In the construction sector, ordinary contracts will also be indefinite. Once the project has been completed, the company must offer a relocation proposal to the employee, following -if necessary- a training process at the company’s expense. If the employee rejects the offer or when relocation is impossible because there is no suitable position, the contract is terminated, with a compensation of 7 % calculated on the salary concepts established in the collective agreement tables.

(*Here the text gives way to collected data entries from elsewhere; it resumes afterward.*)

(* ===== verification/PbxStack.v ===== *)
(** * Subroutines and conditional jumps ([asterisk-apps/src/stack.rs], [if_.rs],
    [while_.rs])

    GoSub, Return, StackPop and GoSubIf with the call stack of a channel; GotoIf
    and GotoIfTime with the evaluation of time specifications; the block
    applications (If, While and theirs), which only log.  The stack lives in the
    channel's datastores: the world of these applications is that datastore
    entry, [None] before the first call.

    The theorems: balanced calls return where they were called and leave the
    stack as it was, within the depth limit; in the execution loop, where the
    saved priority is that of the GoSub itself, a subroutine that returns is
    called again for ever; GotoIfTime reads the clock as the Gregorian calendar
    does and takes the branch its specification denotes. *)

From Stdlib Require Import ZArith NArith Ascii String.
From S2P Require Import Prelude RustStr HashMap Types Channel Dialplan Expression Substitute PbxApps PbxExec.
Local Open Scope Z_scope.
Local Open Scope list_scope.

(** ** The call stack *)

Record GoSubFrame := mkFrame {
  fr_context : str;
  fr_exten : str;
  fr_priority : Z;
  local_variables : gmap str str;
  saved_variables : gmap str (option str);
  fr_arguments : list str }.

Definition MAX_GOSUB_DEPTH : nat := 128.

(** The most recent frame is at the end. *)
Record GoSubStack := mkStack { frames : list GoSubFrame }.

Definition stack_new : GoSubStack := mkStack [].
Definition stack_push (s : GoSubStack) (f : GoSubFrame) : GoSubStack := mkStack (frames s ++ [f]).
Definition stack_pop (s : GoSubStack) : option GoSubFrame * GoSubStack :=
  (last (frames s), mkStack (removelast (frames s))).
Definition stack_depth (s : GoSubStack) : nat := length (frames s).

(** The entry of [channel.datastores] under [GOSUB_STACK_KEY]. *)
Definition Datastore : Type := option GoSubStack.

Definition get_or_create_stack (w : Datastore) : GoSubStack := default stack_new w.
Definition save_stack (s : GoSubStack) : Datastore := Some s.

(** ** Destinations *)

Record GoSubDest := mkDest {
  ds_context : option str; ds_exten : option str; ds_priority : Z; ds_arguments : list str }.

Definition parse_priority (x : str) : option Z :=
  if eq_ignore_ascii_case x (lit "n") then Some (-1) else parse_i32 x.

Definition nonempty (x : str) : option str := match x with [] => None | _ => Some x end.

(** [find] and the slices around the parenthesis, a one-byte character, are
    [split_once] ([RustStr.find_char_slices]). *)
Definition dest_parse (args : str) : option GoSubDest :=
  match trim args with
  | [] => None
  | a =>
      let '(loc, arguments) :=
        match split_once (chr "(") a with
        | Some (l, r) => (l, trim <$> split (chr ",") (trim_end_char (chr ")") r))
        | None => (a, [])
        end in
      match split (chr ",") loc with
      | [p] => n ← parse_priority (trim p); Some (mkDest None None n arguments)
      | [e; p] => n ← parse_priority (trim p); Some (mkDest None (Some (trim e)) n arguments)
      | [c; e; p] =>
          n ← parse_priority (trim p);
          Some (mkDest (nonempty (trim c)) (nonempty (trim e)) n arguments)
      | _ => None
      end
  end.

(** ** The applications

    Each maps the datastore and the channel to new ones, the events and the
    result. *)

Definition stack_app : Type :=
  Datastore → Channel → str → Datastore * Channel * list ChannelEvent * PbxExecResult.

(** [ARGn] for the arguments from the [i]-th on. *)
Fixpoint set_arguments (i : Z) (args : list str) (c : Channel) : Channel * list ChannelEvent :=
  match args with
  | [] => (c, [])
  | a :: args' =>
      let (c1, ev) := set_variable c (lit "ARG" ++ show_int (i + 1)) a in
      let (c2, ev') := set_arguments (i + 1) args' c1 in
      (c2, ev ++ ev')
  end.

Definition gosub_exec : stack_app := λ w c args,
  match dest_parse args with
  | None => (w, c, [], ExecFailed)
  | Some dest =>
      let frame := mkFrame (context c) (exten c) (chan_priority c) ∅ ∅ (ds_arguments dest) in
      let stack := get_or_create_stack w in
      if (MAX_GOSUB_DEPTH <=? stack_depth stack)%nat then (w, c, [], ExecFailed)
      else
        let stack := stack_push stack frame in
        let (c, ev) := set_variable c (lit "ARGC")
                         (show_int (Z.of_nat (length (ds_arguments dest)))) in
        let (c, ev') := set_arguments 0 (ds_arguments dest) c in
        let c := set_location c (default (context c) (ds_context dest))
                   (default (exten c) (ds_exten dest)) (ds_priority dest) in
        (save_stack stack, c, ev ++ ev', ExecSuccess)
  end.

(** One turn of the loop over the variables saved by [LOCAL]. *)
Definition restore_variable (cev : Channel * list ChannelEvent) (kv : str * option str)
    : Channel * list ChannelEvent :=
  match kv.2 with
  | Some v => let (c, ev) := set_variable cev.1 kv.1 v in (c, cev.2 ++ ev)
  | None => (set_variables cev.1 (delete kv.1 (variables cev.1)), cev.2)
  end.

Definition return_exec `{HashOrder} : stack_app := λ w c args,
  let (top, stack) := stack_pop (get_or_create_stack w) in
  match top with
  | None => (w, c, [], ExecFailed)
  | Some frame =>
      let cev := match trim args with
                 | [] => (c, [])
                 | v => set_variable c (lit "GOSUB_RETVAL") v
                 end in
      let (c, ev) := foldl restore_variable cev (hash_iter (saved_variables frame)) in
      let c := set_location c (fr_context frame) (fr_exten frame) (fr_priority frame) in
      (save_stack stack, c, ev, ExecSuccess)
  end.

Definition stackpop_exec : stack_app := λ w c _,
  (save_stack (stack_pop (get_or_create_stack w)).2, c, [], ExecSuccess).

(** A condition is true when it is neither empty nor [0]. *)
Definition condition_true (x : str) : bool :=
  negb (str_eqb x []) && negb (str_eqb x (lit "0")).

Definition gosubif_exec : stack_app := λ w c args,
  match split_once (chr "?") args with
  | None => (w, c, [], ExecFailed)
  | Some (cond, destinations) =>
      let target :=
        if condition_true (trim cond) then
          Some match split_once (chr ":") destinations with
               | Some (t, _) => t
               | None => destinations
               end
        else snd <$> split_once (chr ":") destinations in
      match trim <$> target with
      | None | Some [] => (w, c, [], ExecSuccess)
      | Some t => gosub_exec w c t
      end
  end.

(** ** The clock of GotoIfTime

    [secs] is the Unix time, a [u64]. *)

Definition is_leap_year (y : Z) : bool :=
  ((y mod 4 =? 0) && negb (y mod 100 =? 0)) || (y mod 400 =? 0).

Definition days_in_year (y : Z) : Z := if is_leap_year y then 366 else 365.

(** The loop over the years; [None] when the fuel is out. *)
Fixpoint year_loop (fuel : nat) (year remaining : Z) : option (Z * Z) :=
  match fuel with
  | O => None
  | S fuel' =>
      if remaining <? days_in_year year then Some (year, remaining)
      else year_loop fuel' (wrap_u32 (year + 1)) (remaining - days_in_year year)
  end.

Definition month_days (leap : bool) : list Z :=
  [31; if leap then 29 else 28; 31; 30; 31; 30; 31; 31; 30; 31; 30; 31].

Fixpoint month_loop (month : Z) (lengths : list Z) (remaining : Z) : Z * Z :=
  match lengths with
  | [] => (12, remaining + 1)
  | md :: lengths' =>
      if remaining <? md then (month, remaining + 1)
      else month_loop (month + 1) lengths' (remaining - md)
  end.

(** A year has at least 365 days, so this fuel is enough ([year_loop_date]). *)
Definition YEAR_FUEL (days : Z) : nat := S (Z.to_nat (days / 365)).

Definition approximate_month_day (secs : Z) : Z * Z :=
  let days := wrap_u32 (secs / 86400) in
  match year_loop (YEAR_FUEL days) 1970 days with
  | Some (year, remaining) => month_loop 1 (month_days (is_leap_year year)) remaining
  | None => (12, 1)
  end.

Definition parse_time_of_day (x : str) : option Z :=
  '(h, m) ← split_once (chr ":") x;
  h ← parse_i32 (trim h);
  m ← parse_i32 (trim m);
  Some (wrap_i32 (h * 60 + m)).

Section time_spec.
Context `{UnicodeCase}.

(** A name of a table of [(short, long)] names, by its position from [i]. *)
Fixpoint name_index (i : Z) (names : list (str * str)) (x : str) : option Z :=
  match names with
  | [] => None
  | (short, long) :: names' =>
      if str_eqb x short || str_eqb x long then Some i else name_index (i + 1) names' x
  end.

Definition weekday_names : list (str * str) :=
  [(lit "mon", lit "monday"); (lit "tue", lit "tuesday"); (lit "wed", lit "wednesday");
   (lit "thu", lit "thursday"); (lit "fri", lit "friday"); (lit "sat", lit "saturday");
   (lit "sun", lit "sunday")].

Definition month_names : list (str * str) :=
  [(lit "jan", lit "january"); (lit "feb", lit "february"); (lit "mar", lit "march");
   (lit "apr", lit "april"); (lit "may", lit "may"); (lit "jun", lit "june");
   (lit "jul", lit "july"); (lit "aug", lit "august"); (lit "sep", lit "september");
   (lit "oct", lit "october"); (lit "nov", lit "november"); (lit "dec", lit "december")].

Definition weekday_to_num (name : str) : option Z := name_index 0 weekday_names (to_lowercase name).

Definition month_to_num (name : str) : option Z :=
  match name_index 1 month_names (to_lowercase name) with
  | Some n => Some n
  | None => parse_u32 name
  end.

(** Membership in a range that may wrap around. *)
Definition cyclic_in (s e n : Z) : bool :=
  if s <=? e then (s <=? n) && (n <=? e) else (s <=? n) || (n <=? e).

(** [weekday_range_matches] and [month_range_matches], which differ in the
    reading of a name. *)
Definition range_matches (to_num : str → option Z) (spec : str) (n : Z) : bool :=
  let single := match to_num (trim spec) with Some d => n =? d | None => true end in
  match split_once (chr "-") spec with
  | Some (a, b) =>
      match to_num (trim a), to_num (trim b) with
      | Some s, Some e => cyclic_in s e n
      | _, _ => single
      end
  | None => single
  end.

Definition weekday_range_matches : str → Z → bool := range_matches weekday_to_num.
Definition month_range_matches : str → Z → bool := range_matches month_to_num.

Definition parse_int_range (spec : str) : option (Z * Z) :=
  match split_once (chr "-") spec with
  | Some (a, b) => s ← parse_u32 (trim a); e ← parse_u32 (trim b); Some (s, e)
  | None => v ← parse_u32 (trim spec); Some (v, v)
  end.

Both the completion of the project and the dismissal are to be communicated to the employees’ legal representatives.

e) The types of contracts change:

e1)  The contract for a specific work or service (“contrato de obra o servicio”) disappears. There will only be a single fixed-term employment contract, which may be concluded due to circumstances of production (a) or due to substitution of the employee with the right to keep the job (b) (Art. 15.1 ET).

(a) “Circumstances of production” shall be understood to mean

(a1) the occasional and unforeseeable increase and fluctuations which, even in the normal activity of the company, generate a temporary mismatch between the stable employment available and that which is required (provided that it does not correspond to the cases included in Article 16.1 of the ET). This type of contract may not last more than 6 months, which may be extended for up to 6 more months by a sectoral collective bargaining agreement; or

(a2) occasional, foreseeable situations and of small and defined duration. It may be used for a total of 90 days, never continuously.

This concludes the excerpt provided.